Susanne Woodman, our Eye on Tenders, alerts us to two tenders, the first which will definitely pique our UK Readers’ attention with its size and duration. The second is for a proposal using TECS and telemedicine as an alternative to emergency services.

  • Staffordshire: This is a huge seven-year contract to create the Support For Independent Living In Staffordshire (SILIS) Service to enable older and disabled adults to age in place in their current homes. “A key aim of the Service is to help Individuals to make changes to their home environment that will prevent the need for more costly interventions, such as admission to hospital or residential care, following life crises.” The Service will improve upon existing services in Assistive Technology (AT) including referral to telecare providers.

There are six borough and district councils involved, with the potential for use by nine more. The contract is valued at £70 million to start April 2018 with renewal points, ending in March 2025. Deadline is Wednesday 1 November at noon. Much more information (you’ll need it) on TED EU-Tenders Electronic Daily

  • NHS Greater Huddersfield & North Kirklees CCG: This tender is for the provision of a technology-assisted, rapid access service offering an alternative to hospital-based A&E services. Market test site is in Kirklees for residents of a care home. Requirements are:
    • A 24/7 clinical teleconsultation service delivered via secure video link into residential/ nursing homes, that is utilized instead of patients having to be taken to the local A&E department.
    • A service that provides clinical consultation not a logarithm based approach like 111.
    • A fully managed technical service utilizing bespoke laptops with HD cameras and with 4G SIM or broadband.

The CCG may also commission an accountable care organization (ACO) for this care in future, to which this contract would transfer. Deadline is 5pm on Friday 20 October to brenda.powell@greaterhuddersfieldccg.nhs.uk. More information on Gov.UK.

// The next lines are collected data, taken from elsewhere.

Lemma retain_ok p C N id :
  inv p C N -> (id < length (csets p))%nat ->
  exists p', cs_Retain id p = Some p' /\ inv p' (id :: C) N /\ keeps p p'.
Proof.
  intros Hi Hid. destruct (lookup_lt_is_Some_2 _ _ Hid) as [cs Hcs]. unfold cs_Retain. rewrite Hcs. simpl.
  eexists. split; [done|]. split; [|split; [split; [|done]|apply same_rest_put_cset]].
  - apply (inv_put_cset _ C _ _ cs); [done|done|done| |set_solver|].
    + intros x. simpl. rewrite cntz_cons. case_decide; lia.
    + destruct (iv_cs _ _ _ Hi _ _ Hcs) as [E _]. pose proof (cntz_nonneg id (C ++ node_bag p)). simpl. lia.
  - simpl. apply Permutation_app_tail. unfold stored. simpl. by rewrite (concat_insert_same _ _ _ cs).
Qed.

Lemma release_ok p C N id :
  inv p (id :: C) N -> exists p', cs_Release id p = Some p' /\ inv p' C N /\ keeps p p'.
Proof.
  intros Hi. destruct (lookup_lt_is_Some_2 (csets p) id) as [cs Hcs].
  { apply (iv_cids _ _ _ Hi). set_solver. }
  destruct (iv_cs _ _ _ Hi _ _ Hcs) as [Er H0]. simpl in Er. rewrite cntz_cons, decide_True in Er by done.
  pose proof (cntz_nonneg id (C ++ node_bag p)) as Hnn. unfold cs_Release. rewrite Hcs. simpl.
  assert (forall conns, (cs_refs cs - 1 = 0 -> conns = []) ->
    inv (put_cset id (mk_cset (cs_port cs) conns (cs_refs cs - 1)) p) C N) as Hput.
  { intros conns Hc. apply (inv_put_cset _ (id :: C) _ _ cs); [done|done|done| |set_solver|done].
    intros x. simpl. rewrite cntz_cons. case_decide; lia. }
  destruct (Z.ltb_spec 0 (cs_refs cs - 1)).
  - eexists. split; [done|]. split; [apply Hput; lia|]. split; [split; [|done]|apply same_rest_put_cset].
    simpl. apply Permutation_app_tail. unfold stored. simpl. by rewrite (concat_insert_same _ _ _ cs).
  - rewrite (proj2 (Z.ltb_ge _ _)) by lia. eexists. split; [done|]. split; [|split; [split; [|done]|]].
    + eapply inv_same; [..|apply (Hput []); done]; done.
    + simpl. rewrite (Permutation_app_comm (closed_fds p)), app_assoc. apply Permutation_app_tail.
      etransitivity; [apply (stored_put_cset p id cs _ Hcs)|]. simpl. by rewrite app_nil_r.
    + etransitivity; [apply (same_rest_put_cset p id)|]. repeat split; simpl; eauto.
Qed.
(* ===== verification/GoPoolSafe.v ===== *)
(** GoPoolSafe: users of a [GoPool] and updates of its services, interleaved.  An
    event is a step of one of them between two points where it takes a lock; the
    invariant of every state that can be reached is that the counts are right and
    that every connection is in one place only.  Adding the nodes of a configuration
    or of an update is one event, though the source takes the lock of the sets once for
    every host; the balancer the nodes go to is new or locked all that time. *)
From stdpp Require Import prelude list numbers option gmap.
From Stdlib Require Import ZArith Lia.
From S2P Require Import Prelude SbalanceGo GoPool GoPoolRefs GoPoolConn.

Local Open Scope Z_scope.

Section System.
Context {F G : Type} `{!Rng F G}.
Context (range : forall A, list A -> list A) (Hrange : forall A (l : list A), range A l ≡ₚ l).
Context (LookupHost : list Z -> option (list (list Z))).

(** * The system *)

(** An update that has its new balancer, one that releases the nodes of the old one, and
    one that ended with an error. *)
Inductive update := Prepared (name : list Z) (b : nat) | Releasing (ns : list nat) | Failed (b : nat).

Record system := mk_system { sys_pool : GoPool; users : list (@conn G * place); updates : list update }.

Inductive event :=
| EConfig (c : ServiceConfig)
| ESingle (name netw addr : list Z) (retries : Z)
| ENew (name key remoteAddr : list Z)
| ENext (i : nat) (status : ConnStatus)
| EReset (i : nat)
| EFind (i : nat) (random : list Z)
| ETake (i : nat) (dead : nat -> bool)
| EDial (i : nat) (connects : bool)
| EClose (i : nat)
| EPut (i : nat)
| EUpdate (name : list Z) (hosts : list (list Z * HostConfig))
| ESwap (j : nat)
| ERelease (j : nat).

Regulation, safety and sustainable development: three short important updates

Erik Vollebregt has just released a blog that should be read by anyone with a medical device or whose technology is likely to be classified as a medical device under the new Medical Devices Regulation (MDR – Regulation 2017/745/EU) which replaces the MDD in early 2020. It makes scary reading as to what will need doing to comply with the new regulations as approval under the MDD will no longer apply (no ‘grandfathering’). MedTech Europe has helpfully produced a flowchart describing the necessary steps. Advice from official sources given to this editor is that, as the MDR already applies in the EU, its continued application in the UK after Brexit is not in serious doubt, so UK companies should not delay.

The Digital Health & Care Alliance (disclosure; that this editor manages) and DigitalHealth.London are jointly running a digital health safety conference on 7th November. Key players in the UK are on the agenda (including the CQC, MHRA, HSIB, NHS Digital/England, Datix, Vitalpac etc.). This is a topic that requires the attention of all developers and providers of digital health, as new technology, being unfamiliar, is inherently risky. It is therefore really key for everyone involved to share experiences, understand the risks and carefully plan avoidance and mitigation.  The draft agenda and booking details are here (there is a small charge for lunch).

For those who have doubts about the benefits that mobile communications can bring at times, a read of the GSMA’s 2017 report on mobile’s contribution to the UN’s sustainable development goals will fill you full of optimism of what technology can do, for health and many other aspects of life. Beautifully presented and full of interesting facts: recommended! (If you’ve not enough time, the summary is here.) Hat tip to Prof Mike Short.